EXERCISE DETAILS> From the records below, transcribe only the lines running from the one with "(Some n) ∈ tr))." through the one with "unfold waitForRuntimeSessionLock. apply". Keep both of those end lines.

DATA SUPPLIED>
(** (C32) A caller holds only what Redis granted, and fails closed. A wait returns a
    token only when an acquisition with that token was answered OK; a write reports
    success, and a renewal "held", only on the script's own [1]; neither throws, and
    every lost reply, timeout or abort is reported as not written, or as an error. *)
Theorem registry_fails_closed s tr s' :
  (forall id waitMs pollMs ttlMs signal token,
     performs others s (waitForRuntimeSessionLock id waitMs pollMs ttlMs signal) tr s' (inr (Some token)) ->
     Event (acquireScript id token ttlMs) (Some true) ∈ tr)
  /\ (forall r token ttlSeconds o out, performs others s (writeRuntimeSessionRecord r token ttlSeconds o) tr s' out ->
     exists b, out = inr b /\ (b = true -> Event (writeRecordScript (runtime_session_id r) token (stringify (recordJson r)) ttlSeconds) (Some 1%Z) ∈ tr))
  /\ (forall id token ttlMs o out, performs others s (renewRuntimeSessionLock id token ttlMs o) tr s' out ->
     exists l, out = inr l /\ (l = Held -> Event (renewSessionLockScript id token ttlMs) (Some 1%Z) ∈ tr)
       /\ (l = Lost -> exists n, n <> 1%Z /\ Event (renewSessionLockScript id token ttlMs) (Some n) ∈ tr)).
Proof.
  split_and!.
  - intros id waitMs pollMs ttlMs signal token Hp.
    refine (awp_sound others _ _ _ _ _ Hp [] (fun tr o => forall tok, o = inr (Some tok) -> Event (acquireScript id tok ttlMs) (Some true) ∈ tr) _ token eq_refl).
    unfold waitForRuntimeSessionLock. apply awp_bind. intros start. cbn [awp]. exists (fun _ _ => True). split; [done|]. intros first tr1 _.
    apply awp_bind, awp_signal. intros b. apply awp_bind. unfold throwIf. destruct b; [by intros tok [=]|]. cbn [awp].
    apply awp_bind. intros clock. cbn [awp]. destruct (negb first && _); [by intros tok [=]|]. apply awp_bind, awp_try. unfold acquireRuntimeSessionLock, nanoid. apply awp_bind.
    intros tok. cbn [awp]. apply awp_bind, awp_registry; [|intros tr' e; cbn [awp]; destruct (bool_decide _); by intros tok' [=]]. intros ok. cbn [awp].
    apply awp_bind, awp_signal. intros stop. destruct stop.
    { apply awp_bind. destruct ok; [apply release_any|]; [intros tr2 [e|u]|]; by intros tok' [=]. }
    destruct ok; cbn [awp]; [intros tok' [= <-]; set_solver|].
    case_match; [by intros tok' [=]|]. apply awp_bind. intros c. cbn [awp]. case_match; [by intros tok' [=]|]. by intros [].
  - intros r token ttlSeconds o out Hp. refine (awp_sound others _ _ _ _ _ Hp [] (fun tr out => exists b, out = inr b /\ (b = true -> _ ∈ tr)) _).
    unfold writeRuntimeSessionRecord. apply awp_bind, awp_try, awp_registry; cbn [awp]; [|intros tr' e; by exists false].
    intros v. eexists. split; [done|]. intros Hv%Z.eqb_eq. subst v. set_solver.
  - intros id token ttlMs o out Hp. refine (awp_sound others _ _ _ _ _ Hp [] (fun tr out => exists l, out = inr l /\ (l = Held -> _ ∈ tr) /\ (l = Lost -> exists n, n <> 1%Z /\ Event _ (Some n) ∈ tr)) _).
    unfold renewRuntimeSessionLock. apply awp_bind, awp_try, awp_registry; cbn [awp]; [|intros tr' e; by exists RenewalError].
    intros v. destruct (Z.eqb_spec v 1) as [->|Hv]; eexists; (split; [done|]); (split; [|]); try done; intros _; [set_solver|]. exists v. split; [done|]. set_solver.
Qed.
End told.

==

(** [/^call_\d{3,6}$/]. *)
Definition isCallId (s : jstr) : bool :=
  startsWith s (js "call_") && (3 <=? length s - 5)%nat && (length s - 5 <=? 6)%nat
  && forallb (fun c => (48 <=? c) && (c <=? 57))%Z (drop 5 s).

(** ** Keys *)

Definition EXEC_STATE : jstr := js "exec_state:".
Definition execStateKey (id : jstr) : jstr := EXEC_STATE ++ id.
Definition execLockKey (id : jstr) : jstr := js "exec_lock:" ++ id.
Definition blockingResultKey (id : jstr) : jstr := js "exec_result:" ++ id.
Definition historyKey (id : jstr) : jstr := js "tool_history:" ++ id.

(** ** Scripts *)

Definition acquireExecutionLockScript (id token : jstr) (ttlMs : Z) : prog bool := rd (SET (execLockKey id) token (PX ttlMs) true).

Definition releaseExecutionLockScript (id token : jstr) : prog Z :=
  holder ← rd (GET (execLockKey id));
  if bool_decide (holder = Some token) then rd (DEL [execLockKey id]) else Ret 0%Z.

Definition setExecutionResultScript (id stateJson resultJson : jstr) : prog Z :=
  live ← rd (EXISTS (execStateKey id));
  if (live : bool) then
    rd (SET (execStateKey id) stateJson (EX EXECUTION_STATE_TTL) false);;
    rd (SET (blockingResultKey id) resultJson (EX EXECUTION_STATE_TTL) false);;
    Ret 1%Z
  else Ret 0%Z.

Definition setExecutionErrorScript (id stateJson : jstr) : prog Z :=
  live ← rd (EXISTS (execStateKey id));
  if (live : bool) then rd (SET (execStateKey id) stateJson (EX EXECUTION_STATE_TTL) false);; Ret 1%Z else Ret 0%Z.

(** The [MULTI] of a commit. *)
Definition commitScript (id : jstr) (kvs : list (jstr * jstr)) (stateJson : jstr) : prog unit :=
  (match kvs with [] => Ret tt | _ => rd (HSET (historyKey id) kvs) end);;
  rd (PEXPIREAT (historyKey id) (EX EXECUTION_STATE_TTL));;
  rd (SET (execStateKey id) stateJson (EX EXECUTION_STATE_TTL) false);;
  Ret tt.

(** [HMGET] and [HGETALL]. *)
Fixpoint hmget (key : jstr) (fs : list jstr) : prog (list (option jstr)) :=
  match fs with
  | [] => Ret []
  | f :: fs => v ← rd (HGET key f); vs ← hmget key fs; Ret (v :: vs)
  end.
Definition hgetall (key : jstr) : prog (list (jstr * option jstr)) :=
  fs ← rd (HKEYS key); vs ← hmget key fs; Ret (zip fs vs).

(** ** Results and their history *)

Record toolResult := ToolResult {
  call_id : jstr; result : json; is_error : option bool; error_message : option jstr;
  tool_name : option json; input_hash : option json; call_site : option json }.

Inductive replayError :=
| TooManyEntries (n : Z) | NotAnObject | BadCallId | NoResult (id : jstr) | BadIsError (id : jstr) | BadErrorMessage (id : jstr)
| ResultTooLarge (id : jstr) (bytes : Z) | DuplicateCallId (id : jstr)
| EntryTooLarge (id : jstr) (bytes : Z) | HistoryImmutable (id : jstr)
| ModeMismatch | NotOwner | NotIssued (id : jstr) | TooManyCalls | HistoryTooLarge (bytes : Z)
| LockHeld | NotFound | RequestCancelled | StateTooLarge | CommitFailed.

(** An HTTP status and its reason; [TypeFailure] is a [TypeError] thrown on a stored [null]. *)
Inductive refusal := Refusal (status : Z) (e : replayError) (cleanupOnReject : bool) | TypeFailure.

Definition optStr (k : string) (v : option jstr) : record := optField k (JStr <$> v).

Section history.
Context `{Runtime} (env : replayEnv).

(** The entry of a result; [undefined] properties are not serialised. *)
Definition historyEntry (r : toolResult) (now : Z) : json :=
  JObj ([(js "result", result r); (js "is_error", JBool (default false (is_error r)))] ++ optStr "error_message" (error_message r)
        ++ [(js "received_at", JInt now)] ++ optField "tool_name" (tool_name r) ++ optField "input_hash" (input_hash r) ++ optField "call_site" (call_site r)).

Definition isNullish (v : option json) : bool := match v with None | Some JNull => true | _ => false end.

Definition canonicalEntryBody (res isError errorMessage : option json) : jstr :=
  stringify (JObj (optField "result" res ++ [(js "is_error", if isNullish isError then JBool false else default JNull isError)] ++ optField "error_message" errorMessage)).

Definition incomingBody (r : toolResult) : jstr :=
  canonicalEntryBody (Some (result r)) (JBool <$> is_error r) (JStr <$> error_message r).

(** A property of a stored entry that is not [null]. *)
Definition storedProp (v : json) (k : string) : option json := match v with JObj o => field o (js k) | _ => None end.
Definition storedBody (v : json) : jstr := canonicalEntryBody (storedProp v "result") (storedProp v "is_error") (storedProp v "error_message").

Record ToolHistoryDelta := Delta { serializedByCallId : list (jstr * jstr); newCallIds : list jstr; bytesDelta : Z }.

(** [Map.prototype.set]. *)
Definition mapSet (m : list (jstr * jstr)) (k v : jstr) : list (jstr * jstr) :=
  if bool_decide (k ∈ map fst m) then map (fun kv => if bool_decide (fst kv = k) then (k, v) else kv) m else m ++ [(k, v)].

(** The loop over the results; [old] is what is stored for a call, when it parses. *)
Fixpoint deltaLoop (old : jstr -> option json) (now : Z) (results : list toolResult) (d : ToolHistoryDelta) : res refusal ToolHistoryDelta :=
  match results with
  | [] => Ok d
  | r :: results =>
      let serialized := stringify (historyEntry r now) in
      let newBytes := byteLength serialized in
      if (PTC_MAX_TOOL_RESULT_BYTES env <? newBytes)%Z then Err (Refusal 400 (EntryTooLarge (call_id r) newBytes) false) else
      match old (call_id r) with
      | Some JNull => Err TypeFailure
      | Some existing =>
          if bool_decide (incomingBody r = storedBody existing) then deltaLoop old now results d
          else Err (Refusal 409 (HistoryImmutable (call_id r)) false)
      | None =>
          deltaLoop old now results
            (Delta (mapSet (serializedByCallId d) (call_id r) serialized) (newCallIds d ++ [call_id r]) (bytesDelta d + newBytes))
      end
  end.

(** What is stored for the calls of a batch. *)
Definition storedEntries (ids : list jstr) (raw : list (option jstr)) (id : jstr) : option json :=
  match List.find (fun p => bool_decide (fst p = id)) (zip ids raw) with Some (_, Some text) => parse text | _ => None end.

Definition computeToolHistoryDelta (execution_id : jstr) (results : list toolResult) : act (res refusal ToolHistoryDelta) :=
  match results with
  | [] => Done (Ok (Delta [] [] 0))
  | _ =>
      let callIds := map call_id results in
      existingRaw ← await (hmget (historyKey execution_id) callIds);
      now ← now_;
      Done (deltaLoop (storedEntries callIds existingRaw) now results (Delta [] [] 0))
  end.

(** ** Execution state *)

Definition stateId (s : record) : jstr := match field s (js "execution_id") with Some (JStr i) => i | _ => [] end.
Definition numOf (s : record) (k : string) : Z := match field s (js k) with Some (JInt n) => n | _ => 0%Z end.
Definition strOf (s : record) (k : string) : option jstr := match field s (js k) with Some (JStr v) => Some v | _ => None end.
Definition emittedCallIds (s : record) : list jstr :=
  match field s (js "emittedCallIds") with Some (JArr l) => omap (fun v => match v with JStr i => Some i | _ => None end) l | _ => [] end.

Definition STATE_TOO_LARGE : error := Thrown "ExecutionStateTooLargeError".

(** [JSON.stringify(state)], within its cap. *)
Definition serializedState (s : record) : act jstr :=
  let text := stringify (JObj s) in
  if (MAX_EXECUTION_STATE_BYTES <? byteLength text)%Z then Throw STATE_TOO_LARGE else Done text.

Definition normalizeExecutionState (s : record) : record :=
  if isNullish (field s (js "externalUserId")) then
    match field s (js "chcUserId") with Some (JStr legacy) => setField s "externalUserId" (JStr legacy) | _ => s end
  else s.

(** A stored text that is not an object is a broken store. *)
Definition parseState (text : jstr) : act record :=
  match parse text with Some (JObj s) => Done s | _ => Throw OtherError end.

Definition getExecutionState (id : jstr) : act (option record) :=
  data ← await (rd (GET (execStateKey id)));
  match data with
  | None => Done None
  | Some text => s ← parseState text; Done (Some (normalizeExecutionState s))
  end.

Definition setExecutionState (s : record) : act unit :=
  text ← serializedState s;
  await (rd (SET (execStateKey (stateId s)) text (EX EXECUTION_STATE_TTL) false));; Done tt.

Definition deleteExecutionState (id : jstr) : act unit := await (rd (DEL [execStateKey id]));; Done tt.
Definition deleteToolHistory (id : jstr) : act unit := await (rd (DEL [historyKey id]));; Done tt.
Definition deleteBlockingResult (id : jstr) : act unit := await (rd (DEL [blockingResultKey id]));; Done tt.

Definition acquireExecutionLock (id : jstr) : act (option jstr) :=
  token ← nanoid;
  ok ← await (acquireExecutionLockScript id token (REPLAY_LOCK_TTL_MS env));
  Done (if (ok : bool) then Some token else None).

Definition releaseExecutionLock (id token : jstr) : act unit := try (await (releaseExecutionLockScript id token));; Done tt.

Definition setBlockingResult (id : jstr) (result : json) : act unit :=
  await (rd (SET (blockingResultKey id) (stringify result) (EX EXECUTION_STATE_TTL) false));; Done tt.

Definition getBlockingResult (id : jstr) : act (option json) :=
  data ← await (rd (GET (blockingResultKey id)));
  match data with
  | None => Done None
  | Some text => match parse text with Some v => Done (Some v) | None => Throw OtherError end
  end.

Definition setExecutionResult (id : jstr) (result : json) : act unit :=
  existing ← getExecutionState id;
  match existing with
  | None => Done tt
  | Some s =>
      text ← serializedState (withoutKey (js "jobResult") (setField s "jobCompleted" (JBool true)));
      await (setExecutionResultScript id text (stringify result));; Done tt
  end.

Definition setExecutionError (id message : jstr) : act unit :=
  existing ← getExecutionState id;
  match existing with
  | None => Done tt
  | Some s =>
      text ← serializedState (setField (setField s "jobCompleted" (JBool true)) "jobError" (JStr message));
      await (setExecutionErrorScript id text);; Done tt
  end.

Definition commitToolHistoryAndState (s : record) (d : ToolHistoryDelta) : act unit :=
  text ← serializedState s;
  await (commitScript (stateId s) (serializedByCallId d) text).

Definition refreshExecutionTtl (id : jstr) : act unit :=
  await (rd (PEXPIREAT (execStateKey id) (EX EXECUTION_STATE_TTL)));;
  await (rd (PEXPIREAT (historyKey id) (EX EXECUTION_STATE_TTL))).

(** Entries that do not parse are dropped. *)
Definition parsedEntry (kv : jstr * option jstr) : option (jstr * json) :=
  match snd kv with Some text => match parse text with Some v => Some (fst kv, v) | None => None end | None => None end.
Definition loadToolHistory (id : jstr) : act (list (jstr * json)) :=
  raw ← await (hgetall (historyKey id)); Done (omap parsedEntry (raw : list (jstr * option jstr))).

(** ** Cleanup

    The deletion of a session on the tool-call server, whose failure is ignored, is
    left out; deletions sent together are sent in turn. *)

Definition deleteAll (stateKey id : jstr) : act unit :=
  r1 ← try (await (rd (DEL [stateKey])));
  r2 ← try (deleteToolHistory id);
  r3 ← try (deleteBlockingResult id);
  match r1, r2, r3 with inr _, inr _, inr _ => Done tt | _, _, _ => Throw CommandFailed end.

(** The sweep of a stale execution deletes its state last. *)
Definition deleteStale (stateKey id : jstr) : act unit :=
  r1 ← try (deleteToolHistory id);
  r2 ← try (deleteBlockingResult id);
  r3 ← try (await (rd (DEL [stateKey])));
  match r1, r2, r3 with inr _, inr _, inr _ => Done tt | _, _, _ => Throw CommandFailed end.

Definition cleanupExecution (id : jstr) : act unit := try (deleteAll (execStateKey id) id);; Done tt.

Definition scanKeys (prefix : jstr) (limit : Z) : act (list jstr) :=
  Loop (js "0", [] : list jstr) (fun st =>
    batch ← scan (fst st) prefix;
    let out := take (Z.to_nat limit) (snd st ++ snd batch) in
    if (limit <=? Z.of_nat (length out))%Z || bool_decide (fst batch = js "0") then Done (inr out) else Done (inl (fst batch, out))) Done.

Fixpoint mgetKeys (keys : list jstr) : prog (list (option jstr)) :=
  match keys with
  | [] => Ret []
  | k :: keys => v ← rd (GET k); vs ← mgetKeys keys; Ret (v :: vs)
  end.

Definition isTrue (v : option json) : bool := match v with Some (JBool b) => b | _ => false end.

==

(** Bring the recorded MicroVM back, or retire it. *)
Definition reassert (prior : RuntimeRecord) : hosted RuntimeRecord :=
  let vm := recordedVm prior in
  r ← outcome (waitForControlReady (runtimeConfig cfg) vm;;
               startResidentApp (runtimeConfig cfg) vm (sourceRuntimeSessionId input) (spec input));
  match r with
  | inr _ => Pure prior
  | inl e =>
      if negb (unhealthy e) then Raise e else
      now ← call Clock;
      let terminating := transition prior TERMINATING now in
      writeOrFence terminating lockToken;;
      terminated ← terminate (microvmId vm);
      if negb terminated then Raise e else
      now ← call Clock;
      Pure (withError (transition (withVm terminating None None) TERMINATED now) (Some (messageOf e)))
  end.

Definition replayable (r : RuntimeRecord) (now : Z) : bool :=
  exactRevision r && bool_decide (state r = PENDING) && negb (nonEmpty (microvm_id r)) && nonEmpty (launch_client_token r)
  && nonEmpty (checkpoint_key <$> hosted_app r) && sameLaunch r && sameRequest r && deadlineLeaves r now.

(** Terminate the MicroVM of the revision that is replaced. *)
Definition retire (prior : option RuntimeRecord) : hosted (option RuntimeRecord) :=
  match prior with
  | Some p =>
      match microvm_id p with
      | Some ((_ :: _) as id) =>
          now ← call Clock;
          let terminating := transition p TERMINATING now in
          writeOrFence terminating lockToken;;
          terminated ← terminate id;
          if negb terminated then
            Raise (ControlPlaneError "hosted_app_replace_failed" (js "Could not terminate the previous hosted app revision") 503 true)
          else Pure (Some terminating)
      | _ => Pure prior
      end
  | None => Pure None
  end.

THE COMPLETED TASK>
       /\ (l = Lost -> exists n, n <> 1%Z /\ Event (renewSessionLockScript id token ttlMs) (Some n) ∈ tr)).
Proof.
  split_and!.
  - intros id waitMs pollMs ttlMs signal token Hp.
    refine (awp_sound others _ _ _ _ _ Hp [] (fun tr o => forall tok, o = inr (Some tok) -> Event (acquireScript id tok ttlMs) (Some true) ∈ tr) _ token eq_refl).
    unfold waitForRuntimeSessionLock. apply awp_bind. intros start. cbn [awp]. exists (fun _ _ => True). split; [done|]. intros first tr1 _.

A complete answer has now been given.